The United States has criticized Belarusian authorities for terminating the OSCE mission in the country and called the decision "a step backwards" in the development of democracy in Belarus.
Belarusian authorities have discontinued the mandate of the Mission of the Organization for Security and Cooperation in Europe in the country's capital Minsk after Europe's top rights watchdog lambasted December's presidential elections.
"The United States deeply regrets the Government of Belarus' decision to terminate the Mission of the OSCE Office in Minsk... unfortunately, this is a step backwards in the development of democratic government and respect for human rights in Belarus," Philip Crowley said at a press briefing on Monday.

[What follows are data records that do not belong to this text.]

(** * aRchIVAL telemetry pipeline: a shallow embedding and its properties

    The development follows the TypeScript sources of the signal, queue and
    dispatch packages:

    - [Js]: the JavaScript values the code manipulates (JSON values, plain
      objects with their property order and their prototype, the text of a
      value in a template literal, completions that may throw);
    - [Otel]: [toAnyValue] and [logsToExportRequest] of the OTLP exporter;
    - [Exporter]: [OtelJsonHttpLogExporter], its [#exportBatch] and the main
      loop of [export], as a step function over the observations of one
      iteration;
    - [Dispatch]: the retry loop of [dispatchPostHandler];
    - [Fns]: the log-function combinators [withProperties], [withDebug],
      [withTimestamps], [withChain] and the logger built by
      [structuredLoggerMiddleware];
    - [Scope]: the cancellation scope ([Context]);
    - [Compose]: the [ComposeHandler] of the end-to-end tests, its command
      line and what it prints.

    The definitions come first, module by module; the lemmas on a module
    [M] follow in a module [MFacts]. *)

From Stdlib Require Import String Ascii List ZArith NArith QArith Qround Bool Lia.
From Stdlib Require Import Permutation DecimalString.
Import ListNotations.
Set Warnings "-register-all".
Close Scope Q_scope.
Local Open Scope string_scope.
Local Open Scope list_scope.

(* ================================================================== *)
(** ** JavaScript values *)
(* ================================================================== *)

Module Js.

(** Values that can sit in a log object at run time.  The declared type
    [JsonValue] is not enforced by JavaScript, so the kinds that [typeof]
    can report for a data value are all present: [undefined], symbols and
    bigints next to the JSON kinds.  A number is the rational it denotes
    (finite binary64 values are rationals; JSON has no NaN or infinity). *)
Inductive JsonValue : Type :=
| JNull
| JUndefined
| JSymbol (description : string)
| JBigInt (n : Z)
| JString (s : string)
| JBool (b : bool)
| JNumber (x : Q)
| JArray (items : list JsonValue)
| JObject (props : list (string * JsonValue)).

Definition JsonObject : Type := list (string * JsonValue).

(** The result of the [typeof] operator. *)
Inductive TypeOf : Type :=
| TyString | TyBoolean | TyNumber | TyObject | TyUndefined | TySymbol | TyBigint.

Definition typeof (v : JsonValue) : TypeOf :=
  match v with
  | JNull => TyObject
  | JUndefined => TyUndefined
  | JSymbol _ => TySymbol
  | JBigInt _ => TyBigint
  | JString _ => TyString
  | JBool _ => TyBoolean
  | JNumber _ => TyNumber
  | JArray _ => TyObject
  | JObject _ => TyObject
  end.

(** [Number.isInteger]. *)
Definition Number_isInteger (x : Q) : bool :=
  Qeq_bool x (inject_Z (Qfloor x)).

(** [v === n] for a number literal [n]. *)
Definition strict_eq_number (v : JsonValue) (n : Q) : bool :=
  match v with
  | JNumber x => Qeq_bool x n
  | _ => false
  end.

(** [v ?? d] keeps [v] unless it is [null] or [undefined]. *)
Definition nullish (v : JsonValue) : bool :=
  match v with
  | JNull | JUndefined => true
  | _ => false
  end.
(** * Multi-vendor routing and fallback: a shallow embedding

    This development embeds the routing engine of
    [tradingagents/dataflows/interface.py] and the market utilities of
    [tradingagents/dataflows/market_utils.py] and proves the behaviour the
    specification states about them.

    Conventions of the embedding.
    - A Python [str] is a Rocq [string] (a sequence of bytes).  Case mapping,
      whitespace and digit classes are those of ASCII; bytes above 127 (the
      UTF-8 encoding of the Chinese keywords, for instance) are letters
      without case that are neither digits nor spaces.  On ASCII text the
      string functions below compute what the source computes.  Beyond
      ASCII the source knows more: [\d] and [strptime] accept the digits of
      other scripts (the full-width digits, for instance), [str.strip]
      removes blanks such as U+3000, [str.upper] and [str.lower] map
      letters such as U+00DF (to SS) and U+212A (to k), and [len] counts
      characters where [String.length] counts bytes.  The theorems that
      say which symbols the market identifier accepts, or that it reads a
      symbol whatever its case, are stated for ASCII symbols ([isascii]).
    - A Python [dict] read by key only is a [gmap]; a dict whose insertion
      order is observed (the capability catalog) is an association list.
    - An adapter is an opaque callable: its behaviour is a function of the
      call's arguments and of a world state that it may change.
    - [print] appends a line to the standard output, kept as a list of
      structured lines. *)

From Stdlib Require Import Ascii String NArith Bool Arith Lia.
From stdpp Require Import base option list strings gmap.

Local Open Scope bool_scope.

(** ** Python string methods *)

Module PyStr.

Definition in_range (lo hi a : ascii) : bool :=
  ((N_of_ascii lo <=? N_of_ascii a) && (N_of_ascii a <=? N_of_ascii hi))%N.

(** [str.isspace] on one ASCII character: TAB, LF, VT, FF, CR, the four
    separators FS, GS, RS, US, and the space. *)
Definition isspace (a : ascii) : bool :=
  let n := N_of_ascii a in
  (((9 <=? n) && (n <=? 13)) || ((28 <=? n) && (n <=? 32)))%N.

Definition upper_char (a : ascii) : ascii :=
  if in_range "a" "z" a then ascii_of_N (N_of_ascii a - 32) else a.

Definition lower_char (a : ascii) : ascii :=
  if in_range "A" "Z" a then ascii_of_N (N_of_ascii a + 32) else a.

Fixpoint map_chars (f : ascii -> ascii) (s : string) : string :=
  match s with
  | EmptyString => EmptyString
  | String a s' => String (f a) (map_chars f s')
  end.

Definition upper : string -> string := map_chars upper_char.
Definition lower : string -> string := map_chars lower_char.

Fixpoint lstrip (s : string) : string :=
  match s with
  | EmptyString => EmptyString
  | String a s' => if isspace a then lstrip s' else s
  end.

Fixpoint rstrip (s : string) : string :=
  match s with
  | EmptyString => EmptyString
  | String a s' =>
      match rstrip s' with
      | EmptyString => if isspace a then EmptyString else String a EmptyString
      | r => String a r
      end
  end.

Definition strip (s : string) : string := rstrip (lstrip s).

(** [s.split(sep)] for a one-character separator. *)
Fixpoint split (sep : ascii) (s : string) : list string :=
  match s with
  | EmptyString => [EmptyString]
  | String a s' =>
      if Ascii.eqb a sep then EmptyString :: split sep s'
      else match split sep s' with
           | x :: xs => String a x :: xs
           | [] => [String a EmptyString]
           end
  end.

(** [sep.join(parts)] *)
Fixpoint join (sep : string) (parts : list string) : string :=
  match parts with
  | [] => EmptyString
  | [x] => x
  | x :: xs => x +:+ sep +:+ join sep xs
  end.

Definition startswith (p s : string) : bool := String.prefix p s.

Definition endswith (p s : string) : bool :=
  String.prefix (String.rev p) (String.rev s).

(** [needle in hay] *)
Fixpoint contains (needle hay : string) : bool :=
  String.prefix needle hay
  || match hay with
     | EmptyString => false
     | String _ hay' => contains needle hay'
     end.

(** [s.replace(old, new)] for a non-empty [old]: occurrences are replaced
    from left to right and do not overlap; [skip] counts the characters of
    a matched occurrence still to be dropped. *)
Fixpoint replace_from (old new : string) (skip : nat) (s : string) : string :=
  match s with
  | EmptyString => EmptyString
  | String a s' =>
      match skip with
      | S k => replace_from old new k s'
      | O =>
          if String.prefix old s
          then new +:+ replace_from old new (String.length old - 1) s'
          else String a (replace_from old new 0 s')
      end
  end.

Definition replace (old new s : string) : string := replace_from old new 0 s.

Fixpoint zeros (n : nat) : string :=
  match n with
  | O => EmptyString
  | S k => String "0" (zeros k)
  end.

(** [s.zfill(width)]: a leading sign stays in front of the padding. *)
Definition zfill (width : nat) (s : string) : string :=
  let pad := zeros (width - String.length s) in
  match s with
  | String a s' =>
      if Ascii.eqb a "+" || Ascii.eqb a "-" then String a (pad +:+ s')
      else pad +:+ s
  | EmptyString => pad
  end.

According to Crowley, the OSCE Mission in Belarus "was founded to assist the Belarusian Government in institution building, promoting the rule of law, and encouraging outreach to civil society," but these tasks have not been accomplished yet, judging by the results of the recent presidential elections in the country.
Belarus' iron-fisted leader since 1994, Alexander Lukashenko, dubbed by the United States "Europe's last dictator," won a landslide victory and a fourth term on December 19 as the opposition and OSCE observers cried foul over what they called vote rigging.
The Belarusian opposition took thousands to the streets following the election in protest against the results of the polls. Riot police brutally dispersed the demonstration in Minsk after a crowd tried to storm parliament. Many people, including several presidential candidates, were injured in clashes with police, and at least 600 people were detained.
Washington has already condemned the electoral violence in Belarus, including the attacks on presidential candidates and rough treatment of journalists and civil society activists.